Records for the exercise Block Start
Lemma cluster_data_length s T X c :
  vol_raw s T X → length (cluster_data s c) = Z.to_nat (512 * g_sectors_per_cluster s).
Proof.
  intros []. unfold cluster_data. destruct vol_geo0.
  rewrite <- (Z2Nat.id (g_sectors_per_cluster s)) by lia.
  rewrite (join_length _ 512) by (intros; by apply sector_length). lia.
Qed.

Lemma vol_data_length s T X c :
  vol_raw s T X → valid s c → length (X c) = Z.to_nat (512 * g_sectors_per_cluster s).
Proof. intros V Hc. rewrite <- (vol_data _ _ _ V c Hc). by eapply cluster_data_length. Qed.

Lemma vol_data_bytes s T X c : vol_raw s T X → valid s c → Forall is_byte (X c).
Proof. intros V Hc. rewrite <- (vol_data _ _ _ V c Hc). apply join_bytes, V. Qed.

Lemma buf_fill_bytes bytes buf : Forall is_byte bytes → Forall is_byte buf → Forall is_byte (buf_fill bytes buf).
Proof. intros. apply Forall_app. split; [done|by apply Forall_drop]. Qed.

(** ** One sector of the table *)

Lemma read_fat_sector_spec s T X lba :
  vol_raw s T X → 0 ≤ lba < disk_size (disk s) →
  wp (read_fat_sector lba) s (λ ok s', ok = true ∧ vol_raw s' T X ∧ same_geo s s' ∧
    g_fat_buf s' = sector (disk s) lba ∧ g_cluster_buf s' = g_cluster_buf s ∧
    disk_size (disk s') = disk_size (disk s) ∧ ∀ l, sector (disk s') l = sector (disk s) l).
Proof.
  intros V Hl. destruct (disk_read_one (disk s) lba) as (d' & E & Ok & Es & Hs); [apply V|done|].
  pose proof (sector_length (disk s) lba (vol_disk _ _ _ V)) as Ln.
  pose proof (vol_fat_buf _ _ _ V) as [Lf Bf].
  assert (buf_fill (sector (disk s) lba) (g_fat_buf s) = sector (disk s) lba) as Efill.
  { unfold buf_fill. rewrite Ln, drop_ge by lia. apply app_nil_r. }
  unfold wp, read_fat_sector. rewrite E. do 2 eexists. split; [done|]. simpl. rewrite Efill.
  split_and!; try done. apply (vol_raw_frame s); simpl; try done; [|apply V].
  rewrite Efill. split; [done|]. apply sector_bytes, V.
Qed.

(** Where copy [i] of the table keeps the entry of [c], as the code computes it. *)
Lemma fat_sector_eq s i c :
  geometry s → 0 ≤ i < g_fat_count s → valid s c →
  u64 (u64 (g_fat_start_lba s + i * g_fat_size_sectors s) + u32 (c * 4) / g_bytes_per_sector s) = fat_lba s i c ∧
  u32 (c * 4) mod g_bytes_per_sector s = (4 * c) mod 512.
Proof.
  intros G Hi Hc. pose proof (fat_lba_range s i c G Hi Hc) as [R ?].
  rewrite (fat_offset s c G Hc), (geo_bps s G). split; [|done]. unfold fat_lba in *.
  assert (0 ≤ 4 * c / 512) by (unfold valid in Hc; apply Z.div_pos; lia).
  assert (0 ≤ i * g_fat_size_sectors s) by (destruct G; nia).
  destruct G. rewrite (u64_small (_ + i * _)), u64_small by lia. done.
Qed.

Lemma fat_sector_0 s c :
  geometry s → valid s c → u64 (g_fat_start_lba s + u32 (c * 4) / g_bytes_per_sector s) = fat_lba s 0 c.
Proof.
  intros G Hc. destruct (fat_sector_eq s 0 c) as [E _]; [done|destruct G; lia|done|].
  rewrite Z.mul_0_l, Z.add_0_r in E. rewrite <- E. f_equal. rewrite u64_small; [done|].
  pose proof (fat_lba_range s 0 c G ltac:(destruct G; lia) Hc). destruct G. lia.
Qed.

(** The driver only changed its buffers. *)
Definition quiet s s' : Prop := same_geo s s' ∧ g_cluster_buf s' = g_cluster_buf s.

Lemma read_entry_spec s T X c :
  vol_raw s T X → valid s c →
  wp (fat32_read_entry c) s (λ v s', v = Some (T 0 c) ∧ vol_raw s' T X ∧ quiet s s').
Proof.
  intros V Hc. pose proof (vol_geo _ _ _ V) as G. assert (0 ≤ 0 < g_fat_count s) as H0 by (destruct G; lia).
  pose proof (fat_off_aligned c) as Ho. pose proof (fat_lba_range s 0 c G H0 Hc) as R.
  apply wp_get; cbv beta zeta. destruct (Z.ltb_spec c 2); [unfold valid in Hc; lia|].
  destruct (Z.gtb_spec c (g_max_cluster s)); [unfold valid in Hc; lia|]. simpl.
  rewrite (fat_sector_0 s c G Hc), (proj2 (fat_sector_eq s 0 c G H0 Hc)).
  destruct (Z.gtb_spec ((4 * c) mod 512) 508); [lia|].
  apply wp_bind. eapply wp_mono; [apply (read_fat_sector_spec s T X); [done|destruct G; lia]|].
  intros ok s' (-> & V' & Sg & Eb & Ec & _). apply wp_get, wp_ret. split_and!; try done.
  rewrite Eb, <- (vol_fat _ _ _ V 0 c H0 Hc). done.
Qed.

Lemma get_next_cluster_spec s T X c :
  vol_raw s T X → valid s c →
  wp (get_next_cluster c) s (λ v s', v = T 0 c ∧ vol_raw s' T X ∧ quiet s s').
Proof.
  intros V Hc. pose proof (vol_geo _ _ _ V) as G. assert (0 ≤ 0 < g_fat_count s) as H0 by (destruct G; lia).
  pose proof (fat_lba_range s 0 c G H0 Hc) as R.
  apply wp_get; cbv beta zeta. rewrite (fat_sector_0 s c G Hc), (proj2 (fat_sector_eq s 0 c G H0 Hc)).
  apply wp_bind. eapply wp_mono; [apply (read_fat_sector_spec s T X); [done|destruct G; lia]|].
  intros ok s' (-> & V' & Sg & Eb & Ec & _). apply wp_get, wp_ret. split_and!; try done.
  rewrite Eb, <- (vol_fat _ _ _ V 0 c H0 Hc). done.
Qed.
Records for the exercise Block End
▸ **Task goal**
Your job is to copy all the records exactly.

▸ **Worked solution**
Lemma cluster_data_length s T X c :
  vol_raw s T X → length (cluster_data s c) = Z.to_nat (512 * g_sectors_per_cluster s).
Proof.
  intros []. unfold cluster_data. destruct vol_geo0.
  rewrite <- (Z2Nat.id (g_sectors_per_cluster s)) by lia.
  rewrite (join_length _ 512) by (intros; by apply sector_length). lia.
Qed.

Lemma vol_data_length s T X c :
  vol_raw s T X → valid s c → length (X c) = Z.to_nat (512 * g_sectors_per_cluster s).
Proof. intros V Hc. rewrite <- (vol_data _ _ _ V c Hc). by eapply cluster_data_length. Qed.

Lemma vol_data_bytes s T X c : vol_raw s T X → valid s c → Forall is_byte (X c).
Proof. intros V Hc. rewrite <- (vol_data _ _ _ V c Hc). apply join_bytes, V. Qed.

Lemma buf_fill_bytes bytes buf : Forall is_byte bytes → Forall is_byte buf → Forall is_byte (buf_fill bytes buf).
Proof. intros. apply Forall_app. split; [done|by apply Forall_drop]. Qed.

(** ** One sector of the table *)

Lemma read_fat_sector_spec s T X lba :
  vol_raw s T X → 0 ≤ lba < disk_size (disk s) →
  wp (read_fat_sector lba) s (λ ok s', ok = true ∧ vol_raw s' T X ∧ same_geo s s' ∧
    g_fat_buf s' = sector (disk s) lba ∧ g_cluster_buf s' = g_cluster_buf s ∧
    disk_size (disk s') = disk_size (disk s) ∧ ∀ l, sector (disk s') l = sector (disk s) l).
Proof.
  intros V Hl. destruct (disk_read_one (disk s) lba) as (d' & E & Ok & Es & Hs); [apply V|done|].
  pose proof (sector_length (disk s) lba (vol_disk _ _ _ V)) as Ln.
  pose proof (vol_fat_buf _ _ _ V) as [Lf Bf].
  assert (buf_fill (sector (disk s) lba) (g_fat_buf s) = sector (disk s) lba) as Efill.
  { unfold buf_fill. rewrite Ln, drop_ge by lia. apply app_nil_r. }
  unfold wp, read_fat_sector. rewrite E. do 2 eexists. split; [done|]. simpl. rewrite Efill.
  split_and!; try done. apply (vol_raw_frame s); simpl; try done; [|apply V].
  rewrite Efill. split; [done|]. apply sector_bytes, V.
Qed.

(** Where copy [i] of the table keeps the entry of [c], as the code computes it. *)
Lemma fat_sector_eq s i c :
  geometry s → 0 ≤ i < g_fat_count s → valid s c →
  u64 (u64 (g_fat_start_lba s + i * g_fat_size_sectors s) + u32 (c * 4) / g_bytes_per_sector s) = fat_lba s i c ∧
  u32 (c * 4) mod g_bytes_per_sector s = (4 * c) mod 512.
Proof.
  intros G Hi Hc. pose proof (fat_lba_range s i c G Hi Hc) as [R ?].
  rewrite (fat_offset s c G Hc), (geo_bps s G). split; [|done]. unfold fat_lba in *.
  assert (0 ≤ 4 * c / 512) by (unfold valid in Hc; apply Z.div_pos; lia).
  assert (0 ≤ i * g_fat_size_sectors s) by (destruct G; nia).
  destruct G. rewrite (u64_small (_ + i * _)), u64_small by lia. done.
Qed.

Lemma fat_sector_0 s c :
  geometry s → valid s c → u64 (g_fat_start_lba s + u32 (c * 4) / g_bytes_per_sector s) = fat_lba s 0 c.
Proof.
  intros G Hc. destruct (fat_sector_eq s 0 c) as [E _]; [done|destruct G; lia|done|].
  rewrite Z.mul_0_l, Z.add_0_r in E. rewrite <- E. f_equal. rewrite u64_small; [done|].
  pose proof (fat_lba_range s 0 c G ltac:(destruct G; lia) Hc). destruct G. lia.
Qed.

(** The driver only changed its buffers. *)
Definition quiet s s' : Prop := same_geo s s' ∧ g_cluster_buf s' = g_cluster_buf s.

Lemma read_entry_spec s T X c :
  vol_raw s T X → valid s c →
  wp (fat32_read_entry c) s (λ v s', v = Some (T 0 c) ∧ vol_raw s' T X ∧ quiet s s').
Proof.
  intros V Hc. pose proof (vol_geo _ _ _ V) as G. assert (0 ≤ 0 < g_fat_count s) as H0 by (destruct G; lia).
  pose proof (fat_off_aligned c) as Ho. pose proof (fat_lba_range s 0 c G H0 Hc) as R.
  apply wp_get; cbv beta zeta. destruct (Z.ltb_spec c 2); [unfold valid in Hc; lia|].
  destruct (Z.gtb_spec c (g_max_cluster s)); [unfold valid in Hc; lia|]. simpl.
  rewrite (fat_sector_0 s c G Hc), (proj2 (fat_sector_eq s 0 c G H0 Hc)).
  destruct (Z.gtb_spec ((4 * c) mod 512) 508); [lia|].
  apply wp_bind. eapply wp_mono; [apply (read_fat_sector_spec s T X); [done|destruct G; lia]|].
  intros ok s' (-> & V' & Sg & Eb & Ec & _). apply wp_get, wp_ret. split_and!; try done.
  rewrite Eb, <- (vol_fat _ _ _ V 0 c H0 Hc). done.
Qed.

Lemma get_next_cluster_spec s T X c :
  vol_raw s T X → valid s c →
  wp (get_next_cluster c) s (λ v s', v = T 0 c ∧ vol_raw s' T X ∧ quiet s s').
Proof.
  intros V Hc. pose proof (vol_geo _ _ _ V) as G. assert (0 ≤ 0 < g_fat_count s) as H0 by (destruct G; lia).
  pose proof (fat_lba_range s 0 c G H0 Hc) as R.
  apply wp_get; cbv beta zeta. rewrite (fat_sector_0 s c G Hc), (proj2 (fat_sector_eq s 0 c G H0 Hc)).
  apply wp_bind. eapply wp_mono; [apply (read_fat_sector_spec s T X); [done|destruct G; lia]|].
  intros ok s' (-> & V' & Sg & Eb & Ec & _). apply wp_get, wp_ret. split_and!; try done.
  rewrite Eb, <- (vol_fat _ _ _ V 0 c H0 Hc). done.
Qed.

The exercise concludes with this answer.